De la promotion sur le web aux évaluations du public
La promotion du film s’appuie sur des dispositifs numériques novateurs pour l’époque. Un blog officiel, hébergé sur le site d’actualités Rue89 sous le titre « Le making-of de Karim Dridi », permet de suivre les coulisses du tournage. De plus, des vidéos promotionnelles, à l’instar d’un entretien intitulé « Marco philosophe » diffusé sur Dailymotion, dévoilent la maturité du jeune garçon.
La réception de l’œuvre s’avère toutefois mitigée. Sur la base de données TMDB, le film obtient une note de 5,8/10. En revanche, la prestation de l’acteur principal est saluée par les cinéphiles, sa fiche personnelle sur le site Cine974 affichant une moyenne de 3,40/5. Sa popularité se mesure également aux milliers de visites enregistrées sur sa page du site Cinéma Passion.
Des homonymes aux trajectoires politiques et historiques lointaines
Le président du Parti action nationale face aux crises du Mexique
Bien que le nom de Marco Cortes soit indissociable du cinéma français des années 2000, il convient de le distinguer de Marko Cortés, une figure politique majeure en Amérique latine. En tant que sénateur appartenant au Parti action nationale (PAN), ce dernier se positionne comme le leader de l’opposition conservatrice mexicaine.
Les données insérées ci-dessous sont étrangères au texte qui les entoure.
(** * Nutils debug / config: a shallow embedding and its verification

    The development follows [nutils/debug.py] (frames, source
    reconstruction, the traceback explorer and the HTML post-mortem dump)
    and [nutils/config.py] (the read-only configuration module with its
    scoped override).  Python byte strings are lists of characters,
    Python integers are [Z], exceptions are an explicit outcome. *)

From Stdlib Require Import ZArith List Ascii String Bool Lia.
From Stdlib Require Import DecimalString.
From stdpp Require Import base option list gmap strings sorting.

Local Open Scope Z_scope.
Local Open Scope list_scope.

(** ** Python byte strings *)

Module PyStr.

Abbreviation str := (list ascii).

(** A literal: the bytes of a string constant. *)
Definition py (s : string) : str := list_ascii_of_string s.

Definition chr (n : nat) : ascii := ascii_of_nat n.

Definition len (s : str) : Z := Z.of_nat (length s).

(** [c.isspace()] for a byte: space, tab, newline, vertical tab, form
    feed and carriage return. *)
Definition isspace (c : ascii) : bool :=
  let n := nat_of_ascii c in
  (n =? 32)%nat || ((9 <=? n)%nat && (n <=? 13)%nat).

Fixpoint lstrip (s : str) : str :=
  match s with
  | c :: r => if isspace c then lstrip r else s
  | [] => []
  end.

Definition rstrip (s : str) : str := rev (lstrip (rev s)).

Definition strip (s : str) : str := rstrip (lstrip s).

Fixpoint startswith (s p : str) : bool :=
  match p, s with
  | [], _ => true
  | a :: p', b :: s' => Ascii.eqb a b && startswith s' p'
  | _ :: _, [] => false
  end.

Definition endswith (s p : str) : bool := startswith (rev s) (rev p).

(** Slices [s[:k]] and [s[k:]] for a non-negative bound. *)
Definition upto (k : Z) (s : str) : str := firstn (Z.to_nat k) s.
Definition from (k : Z) (s : str) : str := skipn (Z.to_nat k) s.

(** Non-negative indexing [s[k]]; [None] stands for IndexError. *)
Definition item (k : Z) (s : str) : option ascii := nth_error s (Z.to_nat k).

Fixpoint times (s : str) (n : nat) : str :=
  match n with
  | O => []
  | S m => s ++ times s m
  end.

Definition spaces (n : Z) : str := times (py " ") (Z.to_nat n).

Definition ljust (w : Z) (s : str) : str := s ++ spaces (w - len s).
Definition rjust (w : Z) (s : str) : str := spaces (w - len s) ++ s.

Fixpoint join (sep : str) (l : list str) : str :=
  match l with
  | [] => []
  | [x] => x
  | x :: r => x ++ sep ++ join sep r
  end.

(** [s.replace(c, by)] for a one-character pattern. *)
Fixpoint replace (c : ascii) (by_ : str) (s : str) : str :=
  match s with
  | [] => []
  | a :: r => (if Ascii.eqb a c then by_ else [a]) ++ replace c by_ r
  end.

Fixpoint eqb (s t : str) : bool :=
  match s, t with
  | [], [] => true
  | a :: s', b :: t' => Ascii.eqb a b && eqb s' t'
  | _, _ => false
  end.

Definition LF : ascii := chr 10.

(** The double quote, as a one-byte string. *)
Definition quote : str := [chr 34].
Definition CR : ascii := chr 13.

(** [s.splitlines()] of a byte string: breaks at LF, CR and CR LF, the
    breaks dropped, no empty last line after a final break. *)
Fixpoint splitlines_go (cur : str) (s : str) : list str :=
  match s with
  | [] => match cur with [] => [] | _ => [rev cur] end
  | c :: r =>
      if Ascii.eqb c LF then rev cur :: splitlines_go [] r
      else if Ascii.eqb c CR then
        match r with
        | d :: r' => if Ascii.eqb d LF then rev cur :: splitlines_go [] r'
                     else rev cur :: splitlines_go [] r
        | [] => [rev cur]
        end
      else splitlines_go (c :: cur) r
  end.

Definition splitlines (s : str) : list str := splitlines_go [] s.

(** [s.split()]: the maximal runs of non-space bytes. *)
Fixpoint split_go (cur : str) (s : str) : list str :=
  match s with
  | [] => match cur with [] => [] | _ => [rev cur] end
  | c :: r =>
      if isspace c
      then match cur with [] => split_go [] r | _ => rev cur :: split_go [] r end
      else split_go (c :: cur) r
  end.

Definition split (s : str) : list str := split_go [] s.

(** [needle in s]. *)
Fixpoint contains (s needle : str) : bool :=
  startswith s needle ||
  match s with
  | [] => false
  | _ :: r => contains r needle
  end.

(** ['%d' % n]. *)
Definition of_int (n : Z) : str := py (NilZero.string_of_int (Z.to_int n)).

End PyStr.
Import PyStr.

(** ** Outcomes of Python computations *)

(** A raised exception: its class name, whether the class derives from
    [Exception] (as opposed to only [BaseException]), and what [str(e)]
    does: it returns a text, or it raises in its turn (a [__str__] of
    the program's own, a message that cannot be encoded). *)
Inductive exc : Type :=
  Exc (exc_class : str) (exc_is_Exception : bool) (exc_str : conversion)
with conversion : Type :=
| Text (s : str)
| Fails (e : exc).

Definition exc_class (e : exc) : str := let 'Exc c _ _ := e in c.
Definition exc_is_Exception (e : exc) : bool := let 'Exc _ b _ := e in b.
Definition exc_str (e : exc) : conversion := let 'Exc _ _ s := e in s.

(** A computation returns, raises, or exhausts the bound put on its
    loops. *)
Inductive outcome (A : Type) : Type :=
| Return (a : A)
| Raise (e : exc)
| OutOfFuel.
Arguments Return {A} a.
Arguments Raise {A} e.
Arguments OutOfFuel {A}.

#[global] Instance outcome_ret : MRet outcome := fun A a => Return a.

#[global] Instance outcome_bind : MBind outcome := fun A B k m =>
  match m with
  | Return a => k a
  | Raise e => Raise e
  | OutOfFuel => OutOfFuel
  end.

(** The exceptions that the interpreter raises; their [str] is their
    message. *)
Definition IndexError (m : string) : exc := Exc (py "IndexError") true (Text (py m)).
Definition ValueError (m : string) : exc := Exc (py "ValueError") true (Text (py m)).
Definition UnboundLocalError (name : string) : exc :=
  Exc (py "UnboundLocalError") true
      (Text (py "local variable '" ++ py name ++ py "' referenced before assignment")).

(** Reading a local variable that may not have been assigned yet. *)
Definition local {A} (name : string) (v : option A) : outcome A :=
  match v with
  | Some a => Return a
  | None => Raise (UnboundLocalError name)
  end.

(** [l[i]] on a list, negative indices counting from the end. *)
Definition getitem {A} (l : list A) (i : Z) : outcome A :=
  let n := Z.of_nat (length l) in
  let j := if i <? 0 then i + n else i in
  if (0 <=? j) && (j <? n)
  then match nth_error l (Z.to_nat j) with
       | Some a => Return a
       | None => Raise (IndexError "list index out of range")
       end
  else Raise (IndexError "list index out of range").

(** [l[:k]] on a list. *)
Definition slice_to {A} (l : list A) (k : Z) : list A :=
  let n := Z.of_nat (length l) in
  firstn (Z.to_nat (if k <? 0 then k + n else k)) l.

(** ** The debug module *)

(** Code objects and interpreter frames, as far as the module reads them. *)
Record code := {
  co_filename : str;
  co_name : str;
  co_firstlineno : Z
}.

Record pyframe {V : Type} := {
  f_code : code;
  f_lineno : Z;
  f_locals : list (str * V);
  f_globals : list (str * V)
}.
Arguments pyframe V : clear implicits.

(** What [sys.exc_info()] holds as traceback: [None], or a traceback
    object with its link [tb_next]. *)
Inductive traceback {V : Type} : Type :=
| TbNone
| Tb (tb_frame : pyframe V) (tb_lineno : Z) (tb_next : traceback).
Arguments traceback V : clear implicits.

(** class Frame *)
Record Frame {V : Type} := {
  frame : pyframe V;
  lineno : Z
}.
Arguments Frame V : clear implicits.

(** The interpreter and the libraries the module calls into. *)
Class Runtime (V : Type) := {
  linecache_getlines : str -> list str;
    (* linecache.getlines; [] when the file cannot be read *)
  relpath : str -> str;
    (* os.path.relpath, on the file names of code objects: these are
       taken to be paths that it accepts (it raises ValueError on an
       empty path or a path on another drive) *)
  method_code_is : V -> str -> code -> bool;
    (* obj.__dict__[name].func_code is code; false when the lookup fails *)
  py_str : V -> outcome str;
    (* str(v) *)
  py_repr : V -> str;
    (* repr(v) *)
  py_pformat : V -> outcome str;
    (* pprint.pformat(v) *)
  py_eval : str -> list (str * V) -> list (str * V) -> outcome V;
    (* eval(arg, globals, locals) *)
  repr_str : str -> str;
    (* repr of a byte string *)
  richoutput : bool;
    (* core.getprop('richoutput', False) *)
  Cmd_do_help : str -> str
    (* what cmd.Cmd.do_help prints *)
}.

Section Debug.

Context {V : Type} `{!Runtime V}.

(** linecache.getline: the line, or the empty string. *)
Definition linecache_getline (filename : str) (n : Z) : str :=
  let lines := linecache_getlines filename in
  if (1 <=? n) && (n <=? Z.of_nat (length lines))
  then nth (Z.to_nat (n - 1)) lines []
  else [].

(** Frame.__init__: [lineno or frame.f_lineno]. *)
Definition Frame_init (fr : pyframe V) (ln : option Z) : Frame V :=
  {| frame := fr;
     lineno := match ln with
               | Some n => if n =? 0 then f_lineno fr else n
               | None => f_lineno fr
               end |}.

(** Frame._name: the first global whose method of that name has this
    frame's code. *)
Definition _name (fr : pyframe V) : str :=
  let name := co_name (f_code fr) in
  match List.find (fun g => method_code_is (snd g) name (f_code fr)) (f_globals fr) with
  | Some (classname, _) => classname ++ py "." ++ name
  | None => name
  end.

Definition getline (self : Frame V) (n : Z) : str :=
  linecache_getline (co_filename (f_code (frame self))) n.

Definition where_ (self : Frame V) : str :=
  py "File " ++ quote ++ relpath (co_filename (f_code (frame self)))
  ++ quote ++ py ", line " ++ of_int (lineno self)
  ++ py ", in " ++ _name (frame self).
Au sein du Sénat mexicain, le dirigeant paniste mène une opposition frontale contre le parti majoritaire Morena. Il accuse notamment le pouvoir de vouloir supprimer la Cour suprême, comparant cette dérive aux régimes autoritaires de Colombie ou du Venezuela. De plus, il dénonce fermement la volonté gouvernementale de supprimer l’organisme de transparence INAI. Face à la violence des cartels, illustrée par la décapitation du maire de la capitale de l’État de Guerrero, il exhorte le Sénat à accepter la collaboration internationale de Donald Trump.
Manuel Cortés, la « taupe » espagnole cachée pendant trente ans
Un autre homonyme célèbre, Manuel Cortés, possède un destin historique tout aussi singulier. Ancien maire républicain de Mijas, un petit village de la province de Malaga en Espagne, cet homme issu d’une famille modeste a vécu une existence hors du commun. Orphelin très jeune et adopté avec sa sœur, il doit fuir la répression franquiste à la fin de la guerre civile espagnole.
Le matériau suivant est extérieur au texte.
(** X8. What a success of [ValidateBundle] stands on. The certificate it
    returns is a certificate of the bundle that issues no certificate of the
    bundle and that passes the time checks, and the pool has validated a
    certificate of the bundle: the pool holds, under the issuer of some
    certificate of the bundle, a root with a key of [PublicKeySize] bytes
    under which both the root and that certificate validate, signatures
    included. *)
Theorem ValidateBundle_Ok_sound (pool : CertPool) certBundle L :
  ValidateBundle pool certBundle = Ok L →
  L ∈ certBundle ∧ ¬ issuesIn certBundle L ∧ passesTimeChecks L = true
  ∧ ∃ T root, T ∈ certBundle
      ∧ pool !! Issuer T = Some (Some root)
      ∧ length (PubKey root) = PublicKeySize
      ∧ validateCertificate root (PubKey root) = Ok tt
      ∧ signedBy root (PubKey root) = true
      ∧ validateCertificate T (PubKey root) = Ok tt
      ∧ signedBy T (PubKey root) = true.
Proof.
  assert (∀ c pubKey, signedBy c pubKey = true → length pubKey = PublicKeySize)
    as Hsize.
  { intros c pubKey. unfold signedBy.
    destruct (signedBytes c) as [bs [e|]]; [done|].
    destruct (ed25519_Verify pubKey bs (Signature c)) as [b| |] eqn:Hverify; [|done..].
    by apply ed25519_Verify_Ok in Hverify as [? _]. }
  rewrite ValidateBundle_classified.
  destruct (last (filter (λ c, ¬ issuesIn certBundle c) certBundle)) as [L'|] eqn:Hleaf;
    [|done].
  apply (last_filter_elem (λ c, ¬ issuesIn certBundle c)) in Hleaf as [HL Hnot].
  destruct ((bundleMaps certBundle).2 !! Issuer L') as [clientIssuer|] eqn:HI.
  - destruct (validateCertificate L' (PubKey clientIssuer)) as [[]| |] eqn:HvL; [|done..].
    destruct (validateChain _ _ None) as [[T|]| |] eqn:Hchain; simpl; [|done..].
    destruct (Validate pool T) as [[]| |] eqn:HvT; [|done..].
    intros [= <-].
    apply validateCertificate_Ok_iff in HvL as [? _].
    apply validateChain_Ok_iff in Hchain as [_ HT].
    rewrite from_option_Some_None in HT. symmetry in HT.
    apply (last_filter_elem (λ c, (bundleMaps certBundle).2 !! Issuer c = None))
      in HT as [[HT _]%elem_of_intermediates _].
    apply Validate_Ok_iff in HvT as (root & ? & Hroot & HvT).
    pose proof (proj1 (validateCertificate_Ok_iff _ _) Hroot) as [_ ?].
    pose proof (proj1 (validateCertificate_Ok_iff _ _) HvT) as [_ ?].
    repeat split; try done. exists T, root. repeat split; eauto.
  - destruct (Validate pool L') as [[]| |] eqn:HvL; [|done..].
    intros [= <-].
    apply Validate_Ok_iff in HvL as (root & ? & Hroot & HvL).
    pose proof (proj1 (validateCertificate_Ok_iff _ _) Hroot) as [_ ?].
    pose proof (proj1 (validateCertificate_Ok_iff _ _) HvL) as [? ?].
    repeat split; try done. exists L', root. repeat split; eauto.
Qed.
End ValidateBundle_outcomes.

(** ** The errors and the panics of ValidateBundle *)

Section ValidateBundle_errors.
Context `{Codec, Ed25519, Clock}.

Lemma validateCertificate_Err_not_bundleError c pubKey e :
  validateCertificate c pubKey = Err e → ¬ bundleError e.
Proof.
  intros He%validateCertificate_Err Hb.
  repeat (apply elem_of_cons in He as [->|He];
          [by destruct Hb as [Hb|[Hb|Hb]]; discriminate Hb|]).
  by apply elem_of_nil in He.
Qed.

Lemma Validate_Err_not_bundleError (pool : CertPool) cert e :
  Validate pool cert = Err e → ¬ bundleError e.
Proof.
  unfold Validate. destruct (pool !! Issuer cert) as [[issuerCert|]|].
  - destruct (validateCertificate issuerCert (PubKey issuerCert)) as [[]| |].
    + apply validateCertificate_Err_not_bundleError.
    + intros [= <-] Hb. by destruct Hb as [Hb|[Hb|Hb]]; discriminate Hb.
    + done.
  - intros [= <-] Hb. by destruct Hb as [Hb|[Hb|Hb]]; discriminate Hb.
  - intros [= <-] Hb. by destruct Hb as [Hb|[Hb|Hb]]; discriminate Hb.
Qed.

Lemma validateChain_Err_inv (subjectMap : gmap string Certificate)
    intermediateCerts chainTopCert e :
  validateChain subjectMap intermediateCerts chainTopCert = Err e →
  ∃ c issuerCert e', c ∈ intermediateCerts
    ∧ subjectMap !! Issuer c = Some issuerCert
    ∧ validateCertificate c (PubKey issuerCert) = Err e'.
Proof.
  revert chainTopCert.
  induction intermediateCerts as [|cert rest IH]; intros chainTopCert; [done|].
  cbn [validateChain].
  destruct (subjectMap !! Issuer cert) as [issuerCert|] eqn:Hi.
  - destruct (validateCertificate cert (PubKey issuerCert)) as [[]|e'|] eqn:Hv.
    + intros (c & i & e'' & ? & ? & ?)%IH. exists c, i, e''. split; [by right|done].
    + intros _. exists cert, issuerCert, e'. split; [by left|done].
    + done.
  - intros (c & i & e'' & ? & ? & ?)%IH. exists c, i, e''. split; [by right|done].
Qed.

Lemma validateChain_Panic_inv (subjectMap : gmap string Certificate)
    intermediateCerts chainTopCert :
  validateChain subjectMap intermediateCerts chainTopCert = Panic →
  ∃ c issuerCert, c ∈ intermediateCerts
    ∧ subjectMap !! Issuer c = Some issuerCert
    ∧ validateCertificate c (PubKey issuerCert) = Panic.
Proof.
  revert chainTopCert.
  induction intermediateCerts as [|cert rest IH]; intros chainTopCert; [done|].
  cbn [validateChain].
  destruct (subjectMap !! Issuer cert) as [issuerCert|] eqn:Hi.
  - destruct (validateCertificate cert (PubKey issuerCert)) as [[]|e'|] eqn:Hv.
    + intros (c & i & ? & ? & ?)%IH. exists c, i. split; [by right|done].
    + done.
    + intros _. exists cert, issuerCert. split; [by left|done].
  - intros (c & i & ? & ? & ?)%IH. exists c, i. split; [by right|done].
Qed.

Lemma validateCertificate_Panic_inv c pubKey :
  validateCertificate c pubKey = Panic →
  Validity_ c = None ∨ length pubKey ≠ PublicKeySize.
Proof.
  destruct (Validity_ c) as [v|] eqn:Hval; [|by left].
  rewrite (validateCertificate_present c v pubKey Hval).
  destruct (tooEarly v); [done|]. destruct (tooLate v); [done|].
  destruct (signedBytes c) as [bs [e|]]; simpl; [done|].
  destruct (ed25519_Verify pubKey bs (Signature c)) as [[]|e|] eqn:Hverify; [done..|].
  intros _. right. by apply ed25519_Verify_Panic in Hverify.
Qed.

Lemma Validate_Panic_inv (pool : CertPool) cert :
  Validate pool cert = Panic →
  Validity_ cert = None
  ∨ ∃ k root, pool !! k = Some (Some root)
      ∧ (Validity_ root = None ∨ length (PubKey root) ≠ PublicKeySize).
Proof.
  unfold Validate. destruct (pool !! Issuer cert) as [[issuerCert|]|] eqn:Hp; [|done..].
  destruct (validateCertificate issuerCert (PubKey issuerCert)) as [[]| |] eqn:Hi.
  - intros [?|?]%validateCertificate_Panic_inv; [by left|].
    right. exists (Issuer cert), issuerCert. auto.
  - done.
  - intros _. right. exists (Issuer cert), issuerCert.
    split; [done|]. by apply validateCertificate_Panic_inv in Hi.
Qed.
Pour échapper à la mort, il choisit une solution extrême : se cacher au sein même de sa propre maison au milieu du village. Surnommé « El Topo » (la taupe), il y demeure clandestinement pendant trente ans, tandis que les habitants le croient en fuite. Ce n’est qu’en 1969, à la faveur d’un décret d’amnistie, qu’il sort enfin de sa cachette. Son histoire, révélée par des journalistes madrilènes, inspirera un livre marquant sur les clandestins de l’époque franquiste.
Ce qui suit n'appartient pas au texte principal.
(** * OmniFolio report generators: flowables, table helper and page layout

    Shallow embedding of [generate-omnifolio-pdf.py] and
    [generate-storage-report.py].

    Conventions of the embedding.
    - Numbers that only place and size what is drawn (widths, heights,
      coordinates) are exact rationals ([Q]); two of them are the same
      number when they are [Qeq] ([==]).  On these [a / b] raises
      [ZeroDivisionError] on a zero divisor and nothing else is checked:
      the last-digit rounding of a coordinate is left out.
    - Numbers whose value decides what is drawn or whether drawing stops
      are IEEE binary64 as in CPython: the score of a ScoreGauge, which
      goes through [int(score * 1.8)], and the weights of a
      ScoreBreakdownBar, which go through [sum], a division by the total
      and [int(weight * 100)].  Module [Float64] rounds to the nearest
      double, ties to even; module [Num] is Python's [int] and [float]
      with their mixed arithmetic and the exceptions it raises.  Module
      [Hardware] runs the same operations on the machine's doubles, for
      comparison.
    - A Python [str] is the string of its UTF-8 bytes.
    - The canvas is write-only: a drawing method is a computation in the
      monad [Draw], which logs the canvas calls in order and may raise.
    - Functions of ReportLab and of the Python runtime whose code is not
      part of the scripts (font metrics, [Color.hexval], [str] of a number,
      [int(s, 16)]) are fields of a record [Library] passed to the methods
      that call them.  The clock read by [datetime.date.today()] is an
      explicit argument [today]. *)

From Stdlib Require Import ZArith QArith Qround Qminmax Qabs Qpower List String Ascii Bool Lia Lqa.
From Stdlib Require Import DecimalString Floats.
Import ListNotations.

Set Implicit Arguments.

(** ** IEEE binary64 *)

Module Float64.
Local Open Scope Q_scope.
(** * hardbus: a shallow embedding of [hardbus.h]

    [hardbus.h] generates, from one service description, an export adaptor
    (host side), an import adaptor and an access object (client side) on
    top of QtDBus.  The embedding follows the header: the value codec and
    the call helpers of [hardbus::internal], the connection functions of
    namespace [hardbus], and the members the macros generate for a service
    [TAG].  QtDBus itself is not part of the header; the few primitives the
    header calls are modelled with the world the processes run in. *)

From stdpp Require Import gmap strings list fin_maps.
From Stdlib Require Import ZArith DecimalString DecimalZ DecimalPos.

(** ** Results of code that may throw [hardbus::Exception] *)

Inductive result (A : Type) : Type :=
| Return (a : A)
| Throw (what : string).
Arguments Return {A} a.
Arguments Throw {A} what.

(** Objects are referred to by address; [nullptr] is [None]. *)
Abbreviation addr := nat.

(** ** Value codec *)

(** [template<class T, class = void> struct ProxyStringConverter;]
    the customization point: a specialization provides [ToString] and
    [FromString].  The header declares it and defines no specialization. *)
Class ProxyStringConverter (T : Type) : Type := {
  ToString : T → string;
  FromString : string → T
}.

(** A type usable in a signature: a C++ type with its specialization. *)
Record ArgType : Type := {
  carrier :> Type;
  converter : ProxyStringConverter carrier
}.
#[export] Existing Instance converter.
Qu’il s’agisse de la fureur de vivre d’un jeune acteur gitan à Marseille, des joutes verbales d’un sénateur mexicain ou du silence d’une ombre espagnole, le nom de Marco Cortes incarne des destins de résistance et de caractère. L’aventure cinématographique de l’acteur français reste, aujourd’hui encore, un témoignage vibrant de la force que le cinéma peut puiser au cœur même de la réalité sociale.